Cybersecurity researchers have detailed a now-patched vulnerability in Google Cloud Platform (GCP) that could have enabled an attacker to elevate their privileges in the Cloud Composer workflow orchestration service that’s based on Apache Airflow.
“This vulnerability lets attackers with edit permissions in Cloud Composer to escalate their access to the default Cloud Build service account, which has high-level permissions across GCP services like Cloud Build itself, Cloud Storage, and Artifact Registry,” Liv Matan, senior security researcher at Tenable, said in a report shared with The Hacker News.
The shortcoming has been codenamed ConfusedComposer by the cybersecurity company, describing it as a variant of ConfusedFunction, a privilege escalation vulnerability impacting GCP’s Cloud Functions service that an attacker could exploit to access other services and sensitive data in an unauthorized manner.
The disclosure comes weeks after Tenable detailed another privilege escalation vulnerability in GCP Cloud Run dubbed ImageRunner that could have allowed a malicious actor to access container images and even inject malicious code — creating cascading effects.
Like ImageRunner, ConfusedComposer is another example of the Jenga concept, which causes security issues to be inherited from one service to the other when cloud service providers build new services atop existing ones.

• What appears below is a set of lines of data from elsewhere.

Lemma take_recycled_spec l X mask size l' base :
  Forall (λ r, 0 < rr_size r ∧ ANON_VA_BASE ≤ rr_va r ∧ rr_end r ≤ USER_END) (flatten l) →
  is_mask mask → 0 < size ≤ 2 ^ 28 → take_recycled l X mask size = Some (l', base) →
  cut l l' X size base.
Proof.
  intros Hg Hm Hs. revert l'. induction l as [|o l IH]; intros l' H; cbn [take_recycled] in H; [done|].
  assert (Forall (λ r, 0 < rr_size r ∧ ANON_VA_BASE ≤ rr_va r ∧ rr_end r ≤ USER_END) (flatten l) →
    match take_recycled l X mask size with
    | Some (l2, base) => Some (o :: l2, base)
    | None => None
    end = Some (l', base) → cut (o :: l) l' X size base) as Hrest.
  { intros Hg' H'. destruct (take_recycled l X mask size) as [[l3 b3]|]; [|done].
    simplify_eq. by apply cut_cons, IH. }
  destruct o as [r|]; cbn [flatten] in Hg; [|by apply Hrest].
  apply Forall_cons in Hg as [(Hsz & Hva & Hend) Hg].
  destruct (Z.eqb_spec (rr_pml4 r) X) as [HX|]; [|by apply Hrest].
  unfold rr_end, ANON_VA_BASE, USER_END in *.
  destruct (align_up_spec (rr_va r) mask Hm ltac:(lia)) as [Hb Hal].
  assert (0 ≤ mask ≤ 0x1fffff) by (destruct Hm; lia).
  unfold u64, wrap in H. rewrite !Z.mod_small in H by lia.
  destruct (Z.leb_spec (align_up (rr_va r) mask + size) (rr_va r + rr_size r)); [|by apply Hrest].
  destruct (Z.ltb_spec (align_up (rr_va r) mask + size) (rr_va r + rr_size r)); simplify_eq.
  - eexists [], r, l, _. unfold rr_end. split_and!; try done; [lia|]. by right.
  - eexists [], r, l, None. unfold rr_end. split_and!; try done; [lia|]. by left.
Qed.

Lemma inv_bounds t live :
  inv t live →
  Forall (λ r, 0 < rr_size r ∧ ANON_VA_BASE ≤ rr_va r ∧ rr_end r ≤ USER_END) (all_ranges t live).
Proof.
  intros HI. eapply Forall_impl; [exact (i_good _ _ HI)|]. intros r (? & ? & Hp & c & Hc & ?).
  destruct (i_cur _ _ HI _ c Hp Hc). split_and!; try done. lia.
Qed.

(** Cutting keeps the ranges disjoint. *)
Lemma inv_cut t live l X size base :
  inv t live → 0 < size → cut (recycled t) l X size base →
  inv (set_recycled t l) (mkRange X base size :: live) ∧
  ∃ r c, r ∈ flatten (recycled t) ∧ rr_pml4 r = X ∧ within (mkRange X base size) r ∧
    cursor t X = Some c ∧ rr_end r ≤ c.
Proof.
  intros HI Hs (pre & r & post & o & Hl & -> & HX & Hlo & Hhi & Hal & Ho).
  set (new := mkRange X base size). set (rest := live ++ flatten pre ++ flatten post).
  assert (all_ranges t live ≡ₚ r :: rest) as Hp.
  { unfold all_ranges, rest. rewrite Hl, flatten_app. cbn. by rewrite !app_assoc, Permutation_middle. }
  assert (within new r) as Hwin by (unfold within, rr_end; cbn; unfold rr_end in *; lia).
  pose proof (i_good _ _ HI) as Hg. rewrite Hp in Hg. apply Forall_cons in Hg as [Hgr Hg].
  pose proof (pairwise_perm _ _ Hp (i_pair _ _ HI)) as Hd.
  destruct Hgr as (Hsr & Hvr & Hpr & c & Hc & Hle). subst X.
  assert (all_ranges (set_recycled t (pre ++ o :: post)) (new :: live) ≡ₚ
    (new :: option_list o) ++ rest) as Hp'.
  { unfold all_ranges, rest. cbn. rewrite flatten_app. constructor.
    destruct o as [q|]; cbn; [|done]. by rewrite !app_assoc, Permutation_middle. }
  split.
  - split.
    + exact (i_cur _ _ HI).
    + rewrite Hp'. apply Forall_app. split; [|exact Hg]. constructor.
      * unfold new, good, rr_end. cbn. split_and!; [done|lia|done|]. exists c. split; [done|].
        unfold rr_end in *. lia.
      * destruct Ho as [->|[? ->]]; cbn; [constructor|]. constructor; [|constructor].
        unfold good, rr_end in *. cbn. split_and!; [lia|lia|done|]. exists c. split; [done|lia].
    + eapply pairwise_perm; [symmetry; exact Hp'|]. apply (pairwise_split r); [done| |].
      * constructor; [done|]. destruct Ho as [->|[? ->]]; cbn; [constructor|].
        constructor; [|constructor]. unfold within, rr_end in *. cbn. lia.
      * destruct Ho as [->|[? ->]]; cbn; (split; [|by repeat split; constructor]).
        -- constructor.
        -- constructor; [|constructor]. unfold disjoint, rr_end. cbn. lia.
  - exists r, c. split_and!; try done. rewrite Hl, flatten_app. apply elem_of_app. right. left.
Qed.

Lemma first_mapped_clear mm X va n :
  0 ≤ va → va + Z.of_nat n * 4096 < 2 ^ 63 →
  (∀ a, va ≤ a < va + Z.of_nat n * 4096 → Paging.translate_user_page mm X a = None) →
  first_mapped mm X va n = None.
Proof.
  revert va. induction n as [|n IH]; intros va H0 Hb H; cbn [first_mapped]; [done|].
  rewrite H by lia. unfold u64, wrap. rewrite Z.mod_small by lia.
  apply IH; [lia|lia|]. intros a Ha. apply H. lia.
Qed.

(** The pages of the recycled ranges of [X] are not mapped. *)
Definition recycled_unmapped (mm : Paging.Mm) (t : LibTable) (X : Z) : Prop :=
  ∀ r, r ∈ flatten (recycled t) → rr_pml4 r = X →
    ∀ a, rr_va r ≤ a < rr_end r → Paging.translate_user_page mm X a = None.

Lemma mmap_reused mm t live X pages l b0 t' base :
  inv t live → 0 < pages ≤ 65536 → recycled_unmapped mm t X →
  take_recycled (recycled t) X (mask_of (pages * 4096)) (pages * 4096) = Some (l, b0) →
  mmap_anon mm t X 0 pages = (t', base) → inv t' (mkRange X base (pages * 4096) :: live).
Proof.
  intros HI Hp Hun Htake Hm. pose proof (inv_bounds _ _ HI) as Hb.
  pose proof Hb as Hb'. apply Forall_app in Hb' as [_ Hbr].
  pose proof (take_recycled_spec (recycled t) X _ (pages * 4096) l b0 Hbr (mask_of_ok _) ltac:(lia) Htake)
    as Hcut.
  destruct (inv_cut t live l X (pages * 4096) b0 HI ltac:(lia) Hcut)
    as (HI' & r & c & Hr & HX & (_ & Hw1 & Hw2) & Hc & Hle). cbn in Hw1. unfold rr_end in Hw2 at 1. cbn in Hw2.
  rewrite Forall_forall in Hbr. destruct (Hbr r Hr) as (_ & Hva & Hend).
  unfold ANON_VA_BASE, USER_END in Hva, Hend. unfold mmap_anon in Hm.
  rewrite (proj2 (Z.eqb_neq pages 0)), (proj2 (Z.ltb_ge _ _)) in Hm by lia.
  cbn [orb Z.eqb negb] in Hm. unfold bump_anon_va in Hm.
  replace (u64 (pages * 4096 + 4095) / 4096 * 4096) with (pages * 4096) in Hm.
  2: { unfold u64, wrap. rewrite Z.mod_small, Z.div_add_l by lia.
       change (4095 / 4096) with 0. lia. }
  rewrite Htake in Hm. rewrite settle_clear in Hm.
  2: { apply first_mapped_clear; [lia|lia|]. intros a Ha. apply (Hun r Hr HX). lia. }
  injection Hm as <- <-. unfold u64, wrap. rewrite Z.mod_small by lia.
  destruct (set_anon_cursor_spec (set_recycled t l) X c (b0 + pages * 4096) Hc) as (l2 & -> & Hc1 & Hc2).
  rewrite Z.max_l in Hc1 by lia. pose proof (i_good _ _ HI') as Hg'.
  apply Forall_cons in Hg' as [(_ & _ & HX0 & _) _]. cbn in HX0.
  apply (inv_set_cursor (set_recycled t l) _ X l2 c); try done.
  - by apply (i_cur _ _ HI X).
  - change (cursor (set_recycled t l) X) with (cursor t X). rewrite Hc. done.
  - intros Y HY Hne. by apply Hc2.
Qed.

The exploit hinges on the attacker having permission to edit a Cloud Composer environment (i.e., composer.environments.update), which could be exploited to inject a malicious Python Package Index (PyPI) package that’s capable of escalating privileges through Cloud Build.
The attack is made possible due to the fact that Cloud Composer allows users to install custom PyPI packages in their environments, thereby enabling an adversary to execute arbitrary code within the associated Cloud Build instance by using installation scripts inside their malicious package.
“ConfusedComposer is important because it exposes how behind-the-scenes interactions between cloud services can be exploited through privilege escalation,” Matan explained. “In this case, an attacker only needs permission to update a Cloud Composer environment to gain access to critical GCP services like Cloud Storage and Artifact Registry.”
Successful exploitation of the flaw could permit an attacker to siphon sensitive data, disrupt services, and deploy malicious code within CI/CD pipelines. Furthermore, it could pave the way for the deployment of backdoors that can grant persistent access to compromised cloud environments.
Following responsible disclosure by Tenable, Google has addressed the vulnerability as of April 13, 2025, by eliminating the use of the Cloud Build service account to install PyPI packages.

“The environment’s service account will be used instead,” Google said in an announcement on January 15, 2025. “Existing Cloud Composer 2 environments that previously used the default Cloud Build service account will change to using the environment’s service account instead.”
“Cloud Composer 2 environments created in versions 2.10.2 and later already have this change. Cloud Composer 3 environments already use the environment’s service account, and are not impacted by this change.”
The disclosure comes as Varonis Threat Labs uncovered a vulnerability in Microsoft Azure that could have allowed a threat actor with privileged access to an Azure SQL Server to alter configurations in a manner that causes data loss upon admin action. Microsoft has fully remediated the issue as of April 9, 2025, after it was made aware of it on August 5, 2024.
The Destructive Stored URL Parameter Injection vulnerability, the company said, stems from a lack of character limitation for server firewall rules created using Transact-SQL (T-SQL).
“By manipulating the name of server-level firewall rules through T-SQL, a threat actor with privileged access to an Azure SQL Server can inject an implant that, based on specific user actions, deletes arbitrary Azure resources that the user has permissions for,” security researcher Coby Abrams said.
“The impact of a threat actor exploiting this vulnerability could be large-scale data loss in the affected Azure account.”
It also comes as Datadog Security Labs shed light on a bug in Microsoft Entra ID restricted administrative units that could enable an attacker to prevent selected users from being modified, deleted, or disabled, even by a Global Administrator.

“A privileged attacker could have used this bug to protect an account under their control, preventing containment by any Entra ID administrator,” security researcher Katie Knowles said. This included various tasks such as resetting passwords, revoking user sessions, deleting users, and clearing user multi-factor authentication (MFA) methods.
The issue has since been fixed by the Windows maker as of February 22, 2025, following responsible disclosure on August 19, 2024.
In recent weeks, threat actors have been found training their sights on websites hosted on Amazon Web Services (AWS) Elastic Compute Cloud (EC2) instances by exploiting Server-Side Request Forgery (SSRF) vulnerabilities to extract metadata information.
“EC2 Instance Metadata is a feature provided by AWS that allows an EC2 instance to access information needed at runtime without needing to authenticate or make external API calls,” F5 Labs researcher Merlyn Albery-Speyer said. “It can expose information such as the public or private IP address, instance ID, and IAM role credentials. Much of this is sensitive data of interest to attackers.”